Ella se levanto del suelo donde desempacaba un grupo de copas
que su madre le había echo traer de asunción; el departamento estaba cada dia
mas organizado pero las vacaciones de ambos estaban por terminar, habían comprado
un gran sillon de cuatro cuerpos color blanco y dos poltronas estampadas en
tonos frios, una mesa ratona cuadrada bajo la cual habían miles de revistas que
Liam había acomodado, pero lo que mas tiempo y discusiones les había llevado desde la instalación
de los estantes en la pared que se veía al entrar al departamento, hasta la
forma y la cantidad de libros en ella era la biblioteca, donde también habían colocado
un pequeño reproductor multimedia alado de un toca discos para la creciente colección
de Liam que tenia también su espacio.
-Si podemos cambiar mi playlist, hay mas música allí, lo que
pasa es que esos discos me tranquilizan casi ni me doy cuenta de lo que estoy
escuchado; que quieres que ponga, tus listas son interminables por no decir
extrañas y indescifrables, por su puesto que tus discos no los voy a tocar.
El muchacho se acercó a su mujer que en ese momento se
encontraba frente al reproductor buscando entre las músicas.

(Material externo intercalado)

(* ===== verification/CmsThm.v ===== *)
(** * What an accepted CMS message guarantees *)

From S2P Require Import Prelude CasnTime CasnNum CasnObjid RpkiObject CmsValidate.

(** Peel one test off a hypothesis that says that a check returned a value that
    is not negative. *)
Ltac peel H :=
  match type of H with
  | (?m ≫= _) = Some _ =>
      let E := fresh "E" in destruct m eqn:E; cbn [mbind option_bind] in H; [|discriminate H]
  | (if ?b then Some ?e else _) = Some _ =>
      let E := fresh "E" in
      destruct b eqn:E;
        [exfalso; injection H as <-;
         match goal with Hr : 0 <= _ |- _ => vm_compute in Hr; by apply Hr end|]
  end.

Section cms.
Context (sha1 sha256 : list Z -> option (list Z)) (check_sig : CMS -> Certificate -> Z).
(** [check_sig] returns 0 or an error code. *)
Context (check_sig_neg : forall rp certp, check_sig rp certp <= 0).

Lemma diff_bytes_false a b : diff_bytes a b = false -> exists x, a = Some x /\ b = Some x.
Proof.
  destruct a as [a|], b as [b|]; simpl; try done. intros H. apply negb_false_iff in H.
  apply bool_decide_eq_true in H as ->. by exists b.
Qed.

(** Attributes: at most one with the identifier, and it has one value. *)
Definition unique_attr (attrs : list Attribute) (oid : list Z) (v : attr_value) : Prop :=
  exists l1 a l2, attrs = l1 ++ a :: l2 /\ attrValues a = [v] /\
    same_objid (attrType a) oid = Some true /\
    Forall (fun b => same_objid (attrType b) oid = Some false) (l1 ++ l2).

Lemma find_attrs_found attrs oid a r :
  find_attrs attrs oid (Some a) = Some (Some r) ->
  r = Some a /\ Forall (fun b => same_objid (attrType b) oid = Some false) attrs.
Proof.
  induction attrs as [|b attrs IH]; intros H; cbn [find_attrs] in H; [by injection H as <-|].
  destruct (same_objid (attrType b) oid) as [[|]|] eqn:E; cbn [mbind option_bind] in H; try done.
  destruct (IH H) as [-> Hf]. split; [done|by constructor].
Qed.

Lemma find_unique_attr_spec attrs oid v any :
  find_unique_attr attrs oid = Some (Some v, any) -> unique_attr attrs oid v.
Proof.
  unfold find_unique_attr. destruct (find_attrs attrs oid None) as [found|] eqn:E;
    cbn [mbind option_bind]; [|done].
  destruct found as [[a|]|]; try done. destruct (attrValues a) as [|v' [|? ?]] eqn:Ea; try done.
  intros [= -> _]. assert (H : exists l1 l2, attrs = l1 ++ a :: l2 /\
    same_objid (attrType a) oid = Some true /\
    Forall (fun b => same_objid (attrType b) oid = Some false) (l1 ++ l2)).
  { clear Ea. induction attrs as [|b attrs IH]; cbn [find_attrs] in E; [done|].
    destruct (same_objid (attrType b) oid) as [[|]|] eqn:Eb; cbn [mbind option_bind] in E; try done.
    - apply find_attrs_found in E as [[= ->] Hf]. exists [], attrs. done.
    - destruct (IH E) as (l1 & l2 & -> & Ha & Hf). exists (b :: l1), l2.
      split_and!; [done|done|by constructor]. }
  destruct H as (l1 & l2 & -> & Ha & Hf). by exists l1, a, l2.
Qed.

Lemma find_attrs_none attrs oid found : find_attrs attrs oid found = Some (Some None) ->
  Forall (fun b => same_objid (attrType b) oid = Some false) attrs.
Proof.
  revert found. induction attrs as [|b attrs IH]; intros found H; cbn [find_attrs] in H; [constructor|].
  destruct (same_objid (attrType b) oid) as [[|]|] eqn:E; cbn [mbind option_bind] in H; [|by constructor; [|eapply IH]|done].
  destruct found; [done|]. by apply find_attrs_found in H as [? _].
Qed.

Lemma find_unique_attr_none attrs oid : find_unique_attr attrs oid = Some (None, false) ->
  Forall (fun b => same_objid (attrType b) oid = Some false) attrs.
Proof.
  unfold find_unique_attr. destruct (find_attrs attrs oid None) as [found|] eqn:E; cbn [mbind option_bind]; [|done].
  destruct found as [[a|]|]; try done; [destruct (attrValues a) as [|? [|? ?]]; done|]. intros _. by eapply find_attrs_none.
Qed.

(** An attribute that may be left out: not there, or there once with one value. *)
Definition optional_attr (attrs : list Attribute) (oid : list Z) : Prop :=
  Forall (fun b => same_objid (attrType b) oid = Some false) attrs \/ exists v, unique_attr attrs oid v.

Lemma find_optional attrs oid attr any : find_unique_attr attrs oid = Some (attr, any) ->
  (attr = None -> any = false) -> optional_attr attrs oid.
Proof.
  intros H Hn. destruct attr as [v|]; [right; exists v; by eapply find_unique_attr_spec|].
  rewrite (Hn eq_refl) in H. left. by apply find_unique_attr_none.
Qed.

(** The four types of attributes. *)
Definition allowed_attr (a : Attribute) : Prop :=
  exists oid, oid ∈ [id_contentTypeAttr; id_messageDigestAttr; id_signingTimeAttr; id_binSigningTimeAttr] /\
    same_objid (attrType a) oid = Some true.

Lemma attrs_allowed_spec attrs : attrs_allowed attrs = Some true -> Forall allowed_attr attrs.
Proof.
  assert (Hin : forall a oid, same_objid (attrType a) oid = Some true ->
    oid ∈ [id_contentTypeAttr; id_messageDigestAttr; id_signingTimeAttr; id_binSigningTimeAttr] -> allowed_attr a)
    by (intros a oid ? ?; by exists oid).
  induction attrs as [|a attrs IH]; intros H; cbn [attrs_allowed] in H; [constructor|].
  destruct (same_objid (attrType a) id_contentTypeAttr) as [b1|] eqn:E1; cbn [mbind option_bind] in H; [|done].
  destruct (if b1 then _ else _) as [b2|] eqn:E2; cbn [mbind option_bind] in H; [|done].
  destruct (if b2 then _ else _) as [b3|] eqn:E3; cbn [mbind option_bind] in H; [|done].
  destruct (if b3 then _ else _) as [b4|] eqn:E4; cbn [mbind option_bind] in H; [|done].
  destruct b4; [|done]. constructor; [|by apply IH]. setoid_rewrite elem_of_cons in Hin.
  destruct b1; [by eapply Hin; [apply E1|left]|]. destruct b2; [by eapply Hin; [apply E2|right; left]|].
  destruct b3; [eapply Hin; [apply E3|]|eapply Hin; [apply E4|]]; rewrite !elem_of_cons; auto.
Qed.

(** The certificate: version 3, dates in order, not a CA, and a subject key
    identifier that is the hash of its key. *)
Record cert_ok (certp : Certificate) : Prop := {
  co_version : exists n v, read_casn_num (cert_version certp) = (n, Some v) /\ s32 v = 2;
  co_dates : exists lo hi, getTime (notBefore certp) = Some lo /\ getTime (notAfter certp) = Some hi /\
               lo <= hi;
  co_not_ca : forall e, e ∈ extensions certp ->
               same_objid (extnID e) id_basicConstraints = Some true -> bc_cA e = false;
  co_ski : exists u key h, subjectPublicKey certp = u :: key /\ sha1 key = Some h /\
             (exists e, e ∈ extensions certp /\ same_objid (extnID e) id_subjectKeyIdentifier = Some true) /\
             forall e, e ∈ extensions certp ->
               same_objid (extnID e) id_subjectKeyIdentifier = Some true ->
               subjectKeyIdentifier e = Some h }.

Lemma check_cert_exts_spec khash exts err r :
  check_cert_exts true khash exts err = Some r -> 0 <= r ->
  (forall e, e ∈ exts -> same_objid (extnID e) id_basicConstraints = Some true -> bc_cA e = false) /\
  (forall e, e ∈ exts -> same_objid (extnID e) id_subjectKeyIdentifier = Some true ->
     exists h, khash = Some h /\ subjectKeyIdentifier e = Some h) /\
  (err = 1 -> exists e, e ∈ exts /\ same_objid (extnID e) id_subjectKeyIdentifier = Some true).
Proof.
  intros H Hr. revert err H. induction exts as [|e exts IH]; intros err H.
  - split_and!; [intros e He; by apply elem_of_nil in He.. |]. intros ->. exfalso.
    injection H as <-. vm_compute in Hr. by apply Hr.
  - cbn [check_cert_exts] in H.
    destruct (same_objid (extnID e) id_basicConstraints) as [bc|] eqn:Ebc; cbn [mbind option_bind] in H; [|done].
    peel H. apply andb_false_iff in E as E1.
    destruct (same_objid (extnID e) id_subjectKeyIdentifier) as [ski|] eqn:Eski; cbn [mbind option_bind] in H; [|done].
    assert (Hbc : same_objid (extnID e) id_basicConstraints = Some true -> bc_cA e = false).
    { rewrite Ebc. intros [= ->]. by destruct E1. }
    destruct ski.
    + peel H. apply diff_bytes_false in E0 as (h & Hh & Hk).
      destruct (IH 0 H) as (H1 & H2 & _). split_and!.
      * intros e' He'. apply elem_of_cons in He' as [->|He']; [done|by apply H1].
      * intros e' He'. apply elem_of_cons in He' as [->|He']; [by exists h|by apply H2].
      * intros _. exists e. split; [left|done].
    + destruct (IH err H) as (H1 & H2 & H3). split_and!.
      * intros e' He'. apply elem_of_cons in He' as [->|He']; [done|by apply H1].
      * intros e' He'. apply elem_of_cons in He' as [->|He']; [congruence|by apply H2].
      * intros Herr. destruct (H3 Herr) as (e' & He' & Hs). exists e'. split; [by right|done].
Qed.

Lemma check_cert_spec certp r : check_cert sha1 certp true = Some r -> 0 <= r -> cert_ok certp.
Proof.
  unfold check_cert. intros H Hr.
  destruct (read_casn_num (cert_version certp)) as [ret tmp] eqn:En. peel H.
  destruct tmp as [v|]; cbn [mbind option_bind] in H; [|done]. peel H.
  apply negb_false_iff in E0. apply Z.eqb_eq in E0. peel H.
  destruct (getTime (notBefore certp)) as [lo|] eqn:El; [|by exfalso; injection H as <-; vm_compute in Hr; apply Hr].
  destruct (getTime (notAfter certp)) as [hi|] eqn:Eh; [|by exfalso; injection H as <-; vm_compute in Hr; apply Hr].
  peel H. apply Z.ltb_ge in E2. destruct (subjectPublicKey certp) as [|u key] eqn:Ek; [done|].
  destruct (check_cert_exts_spec _ _ _ _ H Hr) as (H1 & H2 & H3).
  destruct (H3 eq_refl) as (e & He & Hs). destruct (H2 e He Hs) as (h & Hh & _).
  constructor; [by exists ret, v|by exists lo, hi|done|]. exists u, key, h. split_and!; [done|done|by exists e|].
  intros e' He' Hs'. destruct (H2 e' He' Hs') as (h' & Hh' & Hski). congruence.
Qed.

-A ver? No ese no, eso tampoco mejor este, se lo marco con
el dedo y se volvió recogiendo las copas del suelo para llevarlas a la cocina.
Ella lo siguió, la cocina era amplia de planta abierta, con
una isla en la que se encontraba el anafe, los electrodomésticos eran todos de
acero inoxidable y los muebles blancos, tenia de lado un ventanal que daba a la
terraza y enfrente al mismo la mesas de comedor un hallazgo poco habitual en un
mercado de pulgas que Alex y Elella había hecho unos años atrás en una visita de la ultima y
nunca lo habían utilizado, las sillas eran todas diferentes y contra la pared
contraria a la cocina debajo del espejo rectangular habían colocado un banco
alargado con mullidos cojines.
-Creo que casi terminamos
El la abrazo y
mirando las pocas cajas que quedaban le susurro al oído-Y si nos olvidamos de
esas ultimas cajas por hoy y vanos al parque, después a la feria y te cocino
algo de lo que aprendí, queda tan poco tiempo dentro de 3 días vuelves a trabajar.
-Si creo que tienes razón, dejemos los cuadros en el suelo
hasta mis próximas vacaciones, dijo esto en tono ironico.
-Mmmmm no te pongas asi, encontraremos la forma de hacerlo
los fines de semana, no esta tan mal, hasta tu madre lo aprobaría con poca
dificultad.
Ambos rieron y luego de unas palabras mas de persuasión por
parte de el se dispusieron a salir del departamento.